Pollution in the Olympic rowing lagoon in Rio de Janeiro was not responsible for illness among US athletes at an Olympic warmup last weekend, Brazilian organizers said on Tuesday.
“There is absolutely no evidence to link the water quality and the illnesses,” Rio 2016 Organizing Committee spokesman Philip Wilkinson said.
USRowing said four coaches and 11 athletes from an about 70-strong US team got ill during the weekend’s world junior championships, which were held as a test event ahead of the Summer Games in 12 months.
The lagoon has previously been criticized over its pollution levels, but Olympic organizers said the waters were clean enough for the competition, while USRowing also said it had no proof that the lagoon, located in the heart of the city, was to blame.

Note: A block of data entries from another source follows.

(* ===== verification/Jwk.v ===== *)
(** * src/jose.c, src/jose/jwk.c and src/util/key.c: digests and keys

    Reading keys from files and certificates, which is OpenSSL's work, is the
    operation [pem_public_key] of [Cjose]. *)

From S2P Require Import Prelude Cstr Apr Jansson Json Base64 Jose Cjose.

Definition OIDC_JOSE_JWK_KTY_RSA : Z := 1.
Definition OIDC_JOSE_JWK_KTY_EC : Z := 2.
Definition OIDC_JOSE_JWK_KTY_OCT : Z := 3.
Definition OIDC_JOSE_JWK_KTY_STR : string := "kty".
Definition OIDC_JOSE_JWK_USE_STR : string := "use".
Definition OIDC_JOSE_JWK_ALG_STR : string := "alg".
Definition OIDC_JOSE_JWK_X5C_STR : string := "x5c".
Definition OIDC_JOSE_JWK_X5T_STR : string := "x5t".
Definition OIDC_JOSE_JWK_X5T256_STR : string := "x5t#S256".
Definition OIDC_JOSE_JWK_SIG_STR : string := "sig".
Definition OIDC_JOSE_JWK_ENC_STR : string := "enc".
Definition OIDC_JOSE_JWKS_KEYS_STR : string := "keys".
Definition OIDC_JOSE_HDR_ALG : string := "alg".
Definition OIDC_JOSE_HDR_ENC : string := "enc".
Definition OIDC_JOSE_HDR_KID : string := "kid".
Definition OIDC_JOSE_CERT_BEGIN : string := "-----BEGIN CERTIFICATE-----".
Definition OIDC_JOSE_CERT_END : string := "-----END CERTIFICATE-----".

(** ** Digests *)

Section digest.
Context {D : Digest}.

Definition oidc_jose_hash_bytes (s_digest input : string) : option string := EVP_Digest s_digest input.

Definition sha2_families : list (list string * string * Z) :=
  [(["RS256"; "PS256"; "HS256"; "ES256"], "sha256", 32);
   (["RS384"; "PS384"; "HS384"; "ES384"], "sha384", 48);
   (["RS512"; "PS512"; "HS512"; "ES512"], "sha512", 64)].

Definition _oidc_jose_alg_to_sha2 (alg : option string) : option (string * Z) :=
  match List.find (fun f => existsb (fun a => _oidc_strcmp alg (Some a) =? 0) f.1.1) sha2_families with
  | Some f => Some (f.1.2, f.2)
  | None => None
  end.

Definition oidc_jose_alg_to_openssl_digest (alg : option string) : option string :=
  match _oidc_jose_alg_to_sha2 alg with Some (d, _) => Some d | None => None end.

Definition oidc_jose_hash_length (alg : option string) : Z :=
  match _oidc_jose_alg_to_sha2 alg with Some (_, n) => n | None => 0 end.

Definition oidc_jose_hash_string (alg : option string) (msg : string) : option string :=
  s_digest ← oidc_jose_alg_to_openssl_digest alg;
  oidc_jose_hash_bytes s_digest msg.
End digest.

(** ** Keys *)

Section jwk.
Context {J : Jansson} {C : Cjose J} {D : Digest}.

Record oidc_jwk_t := mk_jwk {
  jwk_use : option string;
  jwk_alg : option string;
  jwk_kty : Z;
  jwk_kid : option string;
  jwk_x5c : option (list string);
  jwk_x5t : option string;
  jwk_x5t_S256 : option string;
  jwk_cjose_jwk : cjose_jwk_t
}.

(** The boolean and [*result]. *)
Definition oidc_jose_get_string (json : json_t) (claim_name : string) (is_mandatory : bool)
  (result : option string) : bool * option string :=
  match json_object_get json claim_name with
  | Some v =>
      if oidc_json_is_string (Some v) then (true, json_string_value v) else (negb is_mandatory, result)
  | None => (negb is_mandatory, result)
  end.

Definition oidc_jose_hash_and_base64url_encode (openssl_hash_algo input : string) : option string :=
  hashed ← oidc_jose_hash_bytes openssl_hash_algo input;
  cjose_base64url_encode hashed.

(** [None] is [FALSE]; the key is changed in place. *)
Definition oidc_jwk_set_or_generate_kid (cjose_jwk : cjose_jwk_t) (s_kid : option string) (key_params : string)
  : option cjose_jwk_t :=
  jwk_kid ← (match s_kid with
             | Some kid => Some kid
             | None => oidc_jose_hash_and_base64url_encode OIDC_JOSE_ALG_SHA256 key_params
             end);
  cjose_jwk_set_kid cjose_jwk jwk_kid.

Definition oidc_jwk_from_cjose (cjose_jwk : cjose_jwk_t) (use : option string) : oidc_jwk_t :=
  mk_jwk use None (cjose_jwk_get_kty cjose_jwk) (cjose_jwk_get_kid cjose_jwk) None None None cjose_jwk.

(** [skid] is [NULL] in every call; [key_len] bytes of [key] are used. *)
Definition oidc_jwk_create_symmetric_key (skid : option string) (key : string) (key_len : Z) (set_kid : bool)
  : option oidc_jwk_t :=
  let key := str_take (Z.to_nat key_len) key in
  cjose_jwk ← cjose_jwk_create_oct_spec key;
  cjose_jwk ← (if set_kid then oidc_jwk_set_or_generate_kid cjose_jwk skid key else Some cjose_jwk);
  Some (oidc_jwk_from_cjose cjose_jwk None).

(** *** Keys in JSON *)

Definition pem_chunk : nat := 75.

(** The loop that copies the certificate in lines of at most 75 characters. *)
Fixpoint pem_lines (fuel : nat) (s : string) : string :=
  match fuel, s with
  | O, _ | _, "" => ""
  | S fuel, _ => (str_take pem_chunk s ^^ String "010" (pem_lines fuel (str_drop pem_chunk s)))
  end.

(** The buffer, and the size that was allocated for it. *)
Definition pem_format (s_x5c : string) : string :=
  OIDC_JOSE_CERT_BEGIN ^^ String "010" (pem_lines (String.length s_x5c) s_x5c ^^ OIDC_JOSE_CERT_END ^^ String "010" "").
Definition pem_size (s_x5c : string) : Z :=
  let n := zlen s_x5c in
  let n_lines := (n + 75 - 1) `quot` 75 in
  zlen OIDC_JOSE_CERT_BEGIN + 1 + n + n_lines + zlen OIDC_JOSE_CERT_END + 1.

(** The key of the certificate, also when its identifier cannot be set. *)
Definition _oidc_jwk_parse_x5c (json : json_t) : option cjose_jwk_t :=
  v ← json_object_get json OIDC_JOSE_JWK_X5C_STR;
  if negb (oidc_json_is_array (Some v)) then None
  else
    v ← oidc_json_array_get (Some v) 0;
    s_x5c ← (if oidc_json_is_string (Some v) then json_string_value v else None);
    let kid := v ← json_object_get json OIDC_JOSE_HDR_KID; json_string_value v in
    '(cjose_jwk, fp) ← pem_public_key (pem_format s_x5c);
    Some (default cjose_jwk (oidc_jwk_set_or_generate_kid cjose_jwk kid fp)).

Definition _oidc_jwk_parse_x5c_spec (json : json_t) : option cjose_jwk_t :=
  kty ← (oidc_jose_get_string json OIDC_JOSE_JWK_KTY_STR false None).2;
  if negb (_oidc_strcmp (Some kty) (Some "RSA") =? 0) && negb (_oidc_strcmp (Some kty) (Some "EC") =? 0) then None
  else
    '_ ← json_object_get json OIDC_JOSE_JWK_X5C_STR;
    _oidc_jwk_parse_x5c json.

Definition oidc_jwk_parse (json : json_t) : option oidc_jwk_t :=
  s_json ← oidc_json_encode (Some json) (Z.lor OIDC_JSON_PRESERVE_ORDER OIDC_JSON_COMPACT);
  cjose_jwk ← (match cjose_jwk_import s_json with
               | Some k => Some k
               | None => _oidc_jwk_parse_x5c_spec json
               end);
  let get name := v ← json_object_get json name; json_string_value v in
  Some (mk_jwk (oidc_jose_get_string json OIDC_JOSE_JWK_USE_STR false None).2
    (oidc_jose_get_string json OIDC_JOSE_JWK_ALG_STR false None).2
    (cjose_jwk_get_kty cjose_jwk) (cjose_jwk_get_kid cjose_jwk)
    (v ← json_object_get json OIDC_JOSE_JWK_X5C_STR;
     if oidc_json_is_array (Some v) then Some (omap json_string_value (json_array_items v)) else None)
    (get OIDC_JOSE_JWK_X5T_STR) (get OIDC_JOSE_JWK_X5T256_STR) cjose_jwk).

Definition oidc_jwk_parse_json (json : json_t) : option oidc_jwk_t := oidc_jwk_parse json.

Definition oidc_is_jwk (json : json_t) : bool :=
  match json_object_get json OIDC_JOSE_JWK_KTY_STR with
  | Some kty => oidc_json_is_string (Some kty)
  | None => false
  end.

Definition oidc_is_jwks (json : json_t) : bool :=
  match json_object_get json OIDC_JOSE_JWKS_KEYS_STR with
  | Some keys => oidc_json_is_array (Some keys)
  | None => false
  end.

(** One key that cannot be parsed fails the set. *)
Definition oidc_jwks_parse_json (json : json_t) : option (list oidc_jwk_t) :=
  keys ← json_object_get json OIDC_JOSE_JWKS_KEYS_STR;
  if negb (oidc_json_is_array (Some keys)) then None
  else mapM oidc_jwk_parse_json (json_array_items keys).

(** ** src/util/key.c *)

(** [None] is [FALSE]; without a secret the key stays [NULL]. *)
Definition oidc_util_key_symmetric_create (client_secret : option string) (r_key_len : Z)
  (hash_algo : option string) (set_kid : bool) : option (option oidc_jwk_t) :=
  match client_secret with
  | Some secret =>
      if negb (0 <? zlen secret) then Some None
      else
        key ← (match hash_algo with
               | None => Some secret
               | Some algo => oidc_jose_hash_bytes algo secret
               end);
        let key_len := zlen key in
        if 0 <? key_len then
          let key_len := if negb (r_key_len =? 0) && (r_key_len <=? key_len) then r_key_len else key_len in
          jwk ← oidc_jwk_create_symmetric_key None key key_len set_kid;
          Some (Some jwk)
        else None
  | None => Some None
  end.

(** A hash table of keys; its order of iteration is that of [map_to_list]. *)
Abbreviation keys_t := (gmap string oidc_jwk_t).

Definition hash_set_kid (jwk : oidc_jwk_t) (h : keys_t) : keys_t :=
  match jwk_kid jwk with Some kid => <[kid := jwk]> h | None => h end.

(** [jwk] has an identifier when it is not [NULL]: the callers set it. *)
Definition oidc_util_key_symmetric_merge (keys : option (list oidc_jwk_t)) (jwk : option oidc_jwk_t) : keys_t :=
  let result := foldl (fun h elem => hash_set_kid elem h) ∅ (default [] keys) in
  match jwk with Some jwk => hash_set_kid jwk result | None => result end.

Definition oidc_util_key_sets_merge (k1 : option keys_t) (k2 : option (list oidc_jwk_t)) : keys_t :=
  foldl (fun h jwk => hash_set_kid jwk h) (default ∅ k1) (default [] k2).

(** On a shared identifier the key of [k1] counts ([apr_hash_overlay]). *)
Definition oidc_util_key_sets_hash_merge (k1 k2 : option keys_t) : keys_t :=
  match k1, k2 with
  | None, _ => default ∅ k2
  | Some h1, None => h1
  | Some h1, Some h2 => h1 ∪ h2
  end.

Definition oidc_util_key_list_first (key_list : option (list oidc_jwk_t)) (kty : Z) (use : option string)
  : option oidc_jwk_t :=
  List.find (fun jwk =>
    ((kty =? -1) || (jwk_kty jwk =? kty)) &&
    match use, jwk_use jwk with
    | Some u, Some ju => _oidc_strncmp (Some ju) (Some u) (Z.to_nat (zlen u)) =? 0
    | _, _ => true
    end) (default [] key_list).

(** ** Lemmas *)

Lemma symmetric_key_inv skid s n k : oidc_jwk_create_symmetric_key skid s n false = Some k ->
  exists c, cjose_jwk_create_oct_spec (str_take (Z.to_nat n) s) = Some c /\ k = oidc_jwk_from_cjose c None.
Proof.
  unfold oidc_jwk_create_symmetric_key.
  destruct (cjose_jwk_create_oct_spec _) as [c|]; [|done]. intros [= <-]. by exists c.
Qed.

Lemma pem_lines_length fuel s : (String.length s <= fuel)%nat ->
  zlen (pem_lines fuel s) = zlen s + (zlen s + 74) `quot` 75.
Proof.
  revert s. induction fuel as [|fuel IH]; intros s Hf; [destruct s; [done|simpl in Hf; lia]|].
  destruct (decide (s = "")) as [->|Hs]; [done|].
  assert (pem_lines (S fuel) s = (str_take pem_chunk s ^^ String "010" (pem_lines fuel (str_drop pem_chunk s)))) as ->
    by (destruct s; done).
  unfold zlen. rewrite length_append. cbn [String.length]. rewrite Nat2Z.inj_add, Nat2Z.inj_succ.
  fold (zlen (pem_lines fuel (str_drop pem_chunk s))).
  assert (Hpos : (0 < String.length s)%nat) by (destruct s; simpl; [done|lia]).
  rewrite IH by (rewrite str_drop_length; unfold pem_chunk; lia).
  unfold zlen. rewrite str_drop_length. destruct (decide (String.length s <= 75)%nat) as [Hle|Hgt].
  - rewrite str_take_all by done. replace (String.length s - pem_chunk)%nat with O by (unfold pem_chunk; lia).
    assert (Hq : (Z.of_nat (String.length s) + 74) `quot` 75 = 1)
      by (symmetry; apply (Z.quot_unique _ _ 1 (Z.of_nat (String.length s) - 1)); lia).
    rewrite Hq. change ((Z.of_nat 0 + 74) `quot` 75) with 0. lia.
  - rewrite str_take_length by (unfold pem_chunk; lia). unfold pem_chunk.
    assert (Hq : (Z.of_nat (String.length s) + 74) `quot` 75 =
      1 + (Z.of_nat (String.length s - 75) + 74) `quot` 75); [|lia].
    rewrite !Z.quot_div_nonneg by lia.
    replace (Z.of_nat (String.length s) + 74) with (Z.of_nat (String.length s - 75) + 74 + 1 * 75) by lia.
    rewrite Z.div_add; lia.
Qed.
End jwk.
Abbreviation keys_t := (gmap string oidc_jwk_t).

(** ** Properties *)

(** The certificate of a key is copied in PEM format into a buffer whose allocated
    size is exactly what is written. *)
Theorem pem_format_size (s_x5c : string) : zlen (pem_format s_x5c) = pem_size s_x5c.
Proof.
  unfold pem_format, pem_size. pose proof (pem_lines_length (String.length s_x5c) s_x5c ltac:(lia)) as Hl.
  unfold zlen in *. rewrite length_append. cbn [String.length]. rewrite !length_append. cbn [String.length].
  replace (Z.of_nat (String.length s_x5c) + 75 - 1) with (Z.of_nat (String.length s_x5c) + 74) by lia. lia.
Qed.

“It would be easy, but irresponsible for us to immediately assume that the rowing course is the main or sole point of exposure that caused the illnesses,” USRowing chief executive Glenn Merry said in an e-mail.
“While we are aware that the lake is polluted, we are not jumping to the immediate conclusion that the illness was a result of the lake pollution for two reasons,” he said.
The controversy blew up after a US media report quoted the US team doctor saying she suspected the lake might be to blame.
However, Merry said the first team member to feel sick was a coach “who did not row on the lake.”
Meanwhile, a female single sculler who capsized and even “consumed some amount of lake water ... had not yet shown any symptoms of illness,” Merry said.
The US rowing body underlined that team members also got sick during other foreign trips.
“Recently in Italy, our senior team had six athletes become ill out of 25,” it said.
WHO spokesman Tarik Jasarevic said tests in the lagoon have shown “potential health risks based on the fluctuation of E.coli contamination.”
However, the risk was considered to be acceptable.
“Athletes will not have significantly increased health risk” if they kept contact with the water to a minimum, Jasarevic said in an e-mail.
This would mean avoiding “ingestion of water by rowers,” Jasarevic said.